Yes I agree, with what you propose. So far, here are the features I believe should be integrated.

  • to my opinion, the FSM editor is the most valuable add-on, but there are a few issues to solve from the build side (see below)

  • The additional DE0-CV board model is also interesting, but I somewhat hacked the current board model so as to be able to add external interface combining both inputs and output ports (the goal was to be able to interface with a 4x4 keypad). So a direct integration may not be straightforward and need some discussion.

  • I introduced several additional components, (keypad, Instruction Set Simulator for a toy NIOS-II/RISC-V CPU, etc.). These are really specific to my course, so we should see whether they are worth being integrated to the main branch.

As mentioned above, there are a few issues that need to be solved on the graddle build side, before I can commit all/part of these changes.
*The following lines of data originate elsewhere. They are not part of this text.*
(** * yano-js: progress-driven CSS variables, DOM watchers and the frame scheduler

    A shallow embedding of [src/interpolate/css-var-interpolate.ts] and
    [src/dom/dom-watcher.ts], together with models of the collaborators
    those files import ([mathf.childProgress], [Interpolate],
    [MultiInterpolate], [dom.setCssVariable], [Raf]).

    JavaScript numbers are idealised as exact rationals ([Qc], canonical
    fractions, so that Leibniz equality is numeric equality): IEEE rounding,
    [NaN] and the infinities are outside the model. The one exception is
    [MatrixIV], whose arithmetic is rounded to doubles and whose entries
    are rounded to floats. *)

From Stdlib Require Import QArith Qcanon Qabs Qround Qpower Lqa.
From stdpp Require Import base numbers strings gmap list sorting.

Local Open Scope string_scope.
Local Open Scope list_scope.
Local Open Scope Qc_scope.

(** ** Numbers *)

(** The type of JavaScript's [number]. *)
Abbreviation num := Qc.

Module mathf.

(** Literal [n / d]. *)
Definition frac (n : Z) (d : positive) : num := Q2Qc (n # d).

(** Modelled from the spec: [clamp01], the clamp onto the unit interval
    used by the child-progress formula of section 4.4 ([mathf] itself is
    not among the sources). *)
Definition clamp01 (x : num) : num :=
  if decide (x < 0) then 0 else if decide (1 < x) then 1 else x.

(** Modelled from the spec: [mathf.childProgress], section 4.4 (a):
    [clamp01((progress - start) / (end - start))] when [end != start],
    else [0]. *)
Definition childProgress (progress start end_ : num) : num :=
  if decide (end_ = start) then 0
  else clamp01 ((progress - start) / (end_ - start)).

(** Modelled from the spec: linear interpolation, section 4.2 step 5. *)
Definition lerp (a b t : num) : num := a + t * (b - a).

End mathf.
Export mathf.
(** ** The cleanup function of [initializeAndSubscribe] *)

Lemma filter_fresh_listeners (ls : list (nat * SolutionSuccessListener)) n :
  Forall (λ il, (il.1 < n)%nat) ls →
  base.filter (λ il, il.1 ≠ S n) ls = ls.
Proof.
  induction 1 as [|il ls Hil _ IH]; [done|].
  rewrite filter_cons_True by lia. by rewrite IH.
Qed.

(** X9. Had React been given it, the cleanup function would undo what its
    run of [initializeAndSubscribe] registered: in any reachable world with
    a signed-in user, running the returned cleanup right after the run
    leaves the subscribed channels and the registered callbacks as they
    were before, and sets [isInitialized] to false in the state and in
    [window]; the published credits are not taken back. *)
Theorem cleanup_undoes_registration t acts isInitialized os uid :
  session (run (boot t) acts) = Some uid →
  ∃ c,
    (initializeAndSubscribe isInitialized true os (run (boot t) acts)).2
    = Some c
    ∧ let w := run (boot t) acts in
      let w1 := (initializeAndSubscribe isInitialized true os w).1 in
      let w2 := cleanup c w1 in
      channels w2 = channels w
      ∧ listeners w2 = listeners w
      ∧ App.isInitialized (app w2) = false
      ∧ __IS_INITIALIZED__ (window w2) = Some false
      ∧ App.credits (app w2) = App.credits (app w1)
      ∧ __CREDITS__ (window w2) = Some (App.credits (app w1))
      ∧ requests w2 = requests w1 ++ [channel_unsubscribe (next_id w)].
Proof.
  intros Hs. destruct (reachable_tracked t acts) as (_ & [Hfc Hfl] & _).
  set (w := run (boot t) acts) in *.
  unfold initializeAndSubscribe, getUser. rewrite Hs. cbn.
  eexists. split; [reflexivity|]. cbn.
  split; [|split; [|done]].
  - apply delete_insert_id. destruct (channels w !! next_id w) eqn:Hn; [|done].
    apply Hfc in Hn. lia.
  - rewrite filter_app, filter_cons_False, filter_nil by (cbn; tauto).
    rewrite (right_id_L [] (++)). by apply filter_fresh_listeners.
Qed.

Lemma cleanup_undoes_registration_witness :
  ∃ c,
    (initializeAndSubscribe true true true
       (signed_in "A" (one_row "A" 5 "java"))).2 = Some c
    ∧ channels
        (cleanup c
           (initializeAndSubscribe true true true
              (signed_in "A" (one_row "A" 5 "java"))).1)
      = channels (signed_in "A" (one_row "A" 5 "java"))
    ∧ listeners
        (cleanup c
           (initializeAndSubscribe true true true
              (signed_in "A" (one_row "A" 5 "java"))).1)
      = listeners (signed_in "A" (one_row "A" 5 "java")).
Proof.
  destruct (cleanup_undoes_registration (one_row "A" 5 "java")
              [AuthStateChange (Some "A") true; CommitApp true true;
               CommitApp true true]
              true true "A" ltac:(vm_compute; reflexivity))
    as (c & Hc & H).
  cbv zeta in H. destruct H as (H1 & H2 & _).
  exists c. split; [exact Hc|]. split; [exact H1|exact H2].
Defined.

(** ** Signing out *)

(** X10. When the auth state changes to signed-out after [AppContent] had
    committed for something else, the effect closes the recorded channel,
    resets [isSubscribed], credits and language to their signed-out values
    without any request to the table, and subscribes a channel without
    filter.  [window] is not written: [window.__LANGUAGE__] keeps the
    language of the user who left. *)
Theorem sign_out_resets o w :
  AppContent.deps (content w) ≠ Some None →
  let w' := onAuthStateChange None o w in
  AppContent.user (content w') = None
  ∧ AppContent.isSubscribed (content w') = false
  ∧ AppContent.credits (content w') = Some 0
  ∧ AppContent.currentLanguage (content w') = "python"
  ∧ window w' = window w
  ∧ app w' = app w
  ∧ subscriptions w' = subscriptions w
  ∧ channels w' =
      <[next_id w := status_channel None]>
        (from_option (λ id, delete id (channels w)) (channels w)
           (AppContent.cleanup (content w)))
  ∧ requests w' =
      requests w
      ++ from_option (λ id, [channel_unsubscribe id]) []
           (AppContent.cleanup (content w))
      ++ [channel_subscribe (next_id w) (status_channel None)].
Proof.
  intros Hd. unfold onAuthStateChange, commit_AppContent. cbn.
  rewrite decide_False by done.
  destruct (AppContent.cleanup (content w)) as [id|]; cbn.
  - rewrite <- (assoc_L (++)). auto 10.
  - auto 10.
Qed.

Lemma sign_out_resets_witness :
  AppContent.isSubscribed
    (content (signed_in "A" (one_row "A" 5 "java"))) = true
  ∧ AppContent.isSubscribed
      (content (onAuthStateChange None true
                  (signed_in "A" (one_row "A" 5 "java")))) = false
  ∧ __LANGUAGE__
      (window (onAuthStateChange None true
                 (signed_in "A" (one_row "A" 5 "java")))) = Some "java".
Proof.
  destruct (sign_out_resets true (signed_in "A" (one_row "A" 5 "java"))
              ltac:(vm_compute; discriminate))
    as (_ & H2 & _ & _ & H5 & _).
  split; [vm_compute; reflexivity|]. split; [exact H2|].
  rewrite H5. vm_compute. reflexivity.
Defined.
(* ================================================================== *)
(** * Numbers with the IEEE special values                             *)
(* ================================================================== *)

(** A JavaScript number over the carrier [A]: [NaN], the two infinities,
    or a finite value. *)
Inductive ext (A : Type) : Type :=
  | NaN
  | PInf
  | NInf
  | Fin (x : A).

Arguments NaN {A}.
Arguments PInf {A}.
Arguments NInf {A}.
Arguments Fin {A} x.

(** [x < y]; every comparison with [NaN] is false. *)
Definition extLtb {A : Type} (ltb : A -> A -> bool) (x y : ext A) : bool :=
  match x, y with
  | NaN, _ | _, NaN => false
  | Fin a, Fin b => ltb a b
  | NInf, NInf | PInf, _ | _, NInf => false
  | NInf, _ | _, PInf => true
  end.

(** [x <= y]; every comparison with [NaN] is false. *)
Definition extLeb {A : Type} (leb : A -> A -> bool) (x y : ext A) : bool :=
  match x, y with
  | NaN, _ | _, NaN => false
  | Fin a, Fin b => leb a b
  | NInf, _ | _, PInf => true
  | PInf, _ | _, NInf => false
  end.

Local Open Scope R_scope.

Definition Rltb (x y : R) : bool := if Rlt_dec x y then true else false.

(** [x < y] and [x > y] on numbers that may be special. *)
Definition jsLt (x y : ext R) : bool := extLtb Rltb x y.
Definition jsGt (x y : ext R) : bool := extLtb Rltb y x.

(** [x - y]. *)
Definition jsSub (x y : ext R) : ext R :=
  match x, y with
  | NaN, _ | _, NaN => NaN
  | Fin a, Fin b => Fin (a - b)
  | PInf, PInf | NInf, NInf => NaN
  | PInf, _ | _, NInf => PInf
  | NInf, _ | _, PInf => NInf
  end.

(** [Math.abs(x)]. *)
Definition jsAbs (x : ext R) : ext R :=
  match x with
  | NaN => NaN
  | PInf | NInf => PInf
  | Fin a => Fin (Rabs a)
  end.

(** [x / y] for finite [x] and [y]: a zero divisor gives an infinity of
    the sign of [x], or [NaN] for 0/0. *)
Definition jsDiv (x y : R) : ext R :=
  if Req_dec_T y 0 then
    if Rlt_dec 0 x then PInf else if Rlt_dec x 0 then NInf else NaN
  else Fin (x / y).

(** [x * k] for a finite [k]. *)
Definition jsMul (x : ext R) (k : R) : ext R :=
  match x with
  | NaN => NaN
  | Fin a => Fin (a * k)
  | PInf => if Rlt_dec 0 k then PInf else if Rlt_dec k 0 then NInf else NaN
  | NInf => if Rlt_dec 0 k then NInf else if Rlt_dec k 0 then PInf else NaN
  end.

(** [Math.max(a, x)] for a finite [a]: [NaN] if [x] is. *)
Definition jsMax (a : R) (x : ext R) : ext R :=
  match x with
  | NaN => NaN
  | PInf => PInf
  | NInf => Fin a
  | Fin b => Fin (Rmax a b)
  end.
Lemma new_container_bound (d : Duration) (t : TimePoint) :
  clock_bound t (new_container d).
Proof.
  constructor.
Qed.

Lemma StronglySorted_snoc (R : TimedData T -> TimedData T -> Prop)
    (l : list (TimedData T)) (x : TimedData T) :
  StronglySorted R l -> Forall (fun y => R y x) l ->
  StronglySorted R (l ++ [x]).
Proof.
  induction 1 as [|y l Hs IH Hy]; intros Hx; simpl.
  - repeat constructor.
  - inversion Hx; subst. constructor; [now apply IH|].
    apply Forall_app. split; [exact Hy|]. now constructor.
Qed.

Lemma insert_inv (now : TimePoint) (v : T) (c : ExpiringDataContainer T) :
  container_inv c -> clock_bound now c ->
  fits64 (now + fixed_duration c) = true ->
  container_inv (insert now v c).
Proof.
  intros [Hsync Hs Httl] Hb Hfit. split; simpl.
  - unfold in_sync in *. simpl. rewrite pq_push_spec, Hsync.
    apply Permutation_cons_append.
  - apply StronglySorted_snoc; [exact Hs|exact Hb].
  - apply Forall_app. split; [exact Httl|].
    constructor; [|constructor]. simpl. now apply wrap64_fits.
Qed.

Lemma insert_bound (t now : TimePoint) (v : T)
    (c : ExpiringDataContainer T) :
  clock_bound t c -> t <= now -> clock_bound now (insert now v c).
Proof.
  unfold clock_bound. intros Hb Hle. simpl. apply Forall_app. split.
  - eapply Forall_impl; [|exact Hb]. simpl. intros; lia.
  - constructor; [simpl; lia|constructor].
Qed.
(** X24: [importTasks] reports success for every object and every array, and
    failure for every other value; the result does not tell whether
    anything was stored.  On a storage that refuses access it still
    returns [true] for an object, and nothing is written. *)
Theorem importTasks_reports_success (data : jsval) (env : Env) (ls : LocalStorage) :
  exists ls',
    importTasks data env ls =
      (Return (truthy data && String.eqb (typeof data) "object"), ls')
    /\ (enabled ls = false -> ls' = ls).
Proof.
  unfold importTasks. rewrite try_catch_eq, Eff_bind_eq.
  destruct (truthy data && String.eqb (typeof data) "object") eqn:Hobj.
  2:{ assert (Hg : negb (truthy data) || negb (String.eqb (typeof data) "object")
                   = true).
      { destruct (truthy data), (String.eqb (typeof data) "object");
          try discriminate; reflexivity. }
      rewrite Hg. exists ls. split; reflexivity. }
  apply andb_true_iff in Hobj as [Ht Hty]. rewrite Ht, Hty. cbn [negb orb].
  rewrite Eff_ret_eq, Eff_bind_eq, pure_exc_eq.
  assert (Hget : forall name, exists v, get data name = Return v).
  { intros name. destruct data; try discriminate; eexists; reflexivity. }
  destruct (Hget "tasks") as [data_tasks ->].
  destruct (Hget "settings") as [data_settings ->].
  rewrite Eff_bind_eq.
  assert (Hfirst : exists ls1,
            (if truthy data_tasks && Array_isArray data_tasks
             then saveTasks data_tasks env ≫= (fun _ => mret tt)
             else mret tt) ls = (Return tt, ls1)
            /\ (enabled ls = false -> ls1 = ls)).
  { destruct (truthy data_tasks && Array_isArray data_tasks).
    - rewrite Eff_bind_eq.
      destruct (enabled ls) eqn:He.
      + destruct (saveTasks_returns data_tasks env ls) as (b & ls1 & ->).
        exists ls1. split; [reflexivity | discriminate].
      + rewrite (saveTasks_disabled _ _ _ He). exists ls. split; reflexivity.
    - exists ls. split; reflexivity. }
  destruct Hfirst as (ls1 & -> & Hls1).
  rewrite Eff_bind_eq, pure_exc_eq, Eff_bind_eq.
  destruct (truthy data_settings && String.eqb (typeof data_settings) "object").
  - rewrite Eff_bind_eq. destruct (enabled ls) eqn:He.
    + destruct (saveSettings_returns data_settings ls1) as (b & ls2 & ->).
      exists ls2. split; [reflexivity | discriminate].
    + rewrite (Hls1 eq_refl), (saveSettings_disabled _ _ He).
      exists ls. split; reflexivity.
  - exists ls1. split; [reflexivity | exact Hls1].
Qed.

(** X25: a backup restores the tasks.  When the tasks key of a storage holds
    the snapshot of storable tasks, the object that [exportTasks]
    returns, given to [importTasks] on a storage that accepts every
    write, makes [loadTasks] return those tasks there (the host's JSON
    codec reads back the snapshot and rejects the empty text). *)
Theorem exportTasks_importTasks_restores
  (T : list Task) (env env1 env2 : Env) (ls target : LocalStorage) :
  enabled ls = true ->
  items ls !! STORAGE_KEY = Some (snapshot T) ->
  Forall storable T ->
  JSON_parse [] = None ->
  round_trips T ->
  unlimited target ->
  exists data target',
    exportTasks env ls = (Return data, ls)
    /\ importTasks data env1 target = (Return true, target')
    /\ loadTasks env2 target' = (Return (map js_of_task T), target').
Proof.
  intros He Hstored HT Hempty Hcodec Hu.
  pose proof (loadTasks_of_snapshot T env ls He Hstored HT Hempty Hcodec) as Hload.
  destruct (loadSettings_returns ls) as (settings & Hsettings).
  destruct (getStorageStats_shape env ls) as (stats & Hstats).
  destruct (saveTasks_unlimited T env1 target Hu) as (t1 & Hs & Hu1 & Hk & _).
  unfold exportTasks. rewrite try_catch_eq, Eff_bind_eq, Hload.
  rewrite Eff_bind_eq, Hsettings, Eff_bind_eq, Hstats, Eff_ret_eq.
  eexists _, _. split; [reflexivity|].
  unfold importTasks. rewrite try_catch_eq, Eff_bind_eq.
  cbn [truthy typeof negb orb String.eqb Ascii.eqb Bool.eqb andb get lookup_prop
       Array_isArray].
  eff_simpl. cbn [truthy Array_isArray andb]. eff_simpl.
  change (VArr (map js_of_task T)) with (js_of_tasks T). rewrite Hs.
  eff_simpl. cbn [truthy typeof String.eqb Ascii.eqb Bool.eqb andb]. eff_simpl.
  rewrite (saveSettings_unlimited _ _ Hu1). eff_simpl.
  split; [reflexivity|].
  apply loadTasks_of_snapshot; try assumption; [reflexivity|].
  cbn [items]. rewrite lookup_insert_ne by discriminate. exact Hk.
Qed.

End BackupFacts.

(* --------------------------------------------------------------------- *)
(** ** Escaping                                                           *)
(* --------------------------------------------------------------------- *)

Lemma escape_entity_cases (c : N) :
  (c = 38 /\ escape_entity c = [38; 97; 109; 112; 59])%N
  \/ (c = 60 /\ escape_entity c = [38; 108; 116; 59])%N
  \/ (c = 62 /\ escape_entity c = [38; 103; 116; 59])%N
  \/ (c = 34 /\ escape_entity c = [38; 113; 117; 111; 116; 59])%N
  \/ (c = 39 /\ escape_entity c = [38; 35; 51; 57; 59])%N
  \/ (c <> 38%N /\ is_markup c = false /\ escape_entity c = [c]).
Proof.
  unfold escape_entity, is_markup.
  destruct (N.eqb_spec c 38) as [->|H38]; [left; split; reflexivity|].
  destruct (N.eqb_spec c 60) as [->|H60]; [right; left; split; reflexivity|].
  destruct (N.eqb_spec c 62) as [->|H62];
    [right; right; left; split; reflexivity|].
  destruct (N.eqb_spec c 34) as [->|H34];
    [right; right; right; left; split; reflexivity|].
  destruct (N.eqb_spec c 39) as [->|H39];
    [right; right; right; right; left; split; reflexivity|].
  right; right; right; right; right. repeat split. exact H38.
Qed.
To make it short, most of the .java files commited on my fork are actually generated by either xtend (in the xtend-gen folder) or by xtext/ecore (in the src-gen folder). These folder can only be used to store generated file as they are cleared before every build (this is not under my control). We must therefore find a way to register these additional java source folders in the gradle build (something I was not able to do for the moment). Once I know how to handle this, I should be able to follow your guidelines.

Regards,

Steven

PS : note that there seem to be an effort by xtend/xtext people to support graddle builds, but I am still not sure how to use them, and there are a lot of mismatch between groovy/kotlin way of specifying things. which got me lost.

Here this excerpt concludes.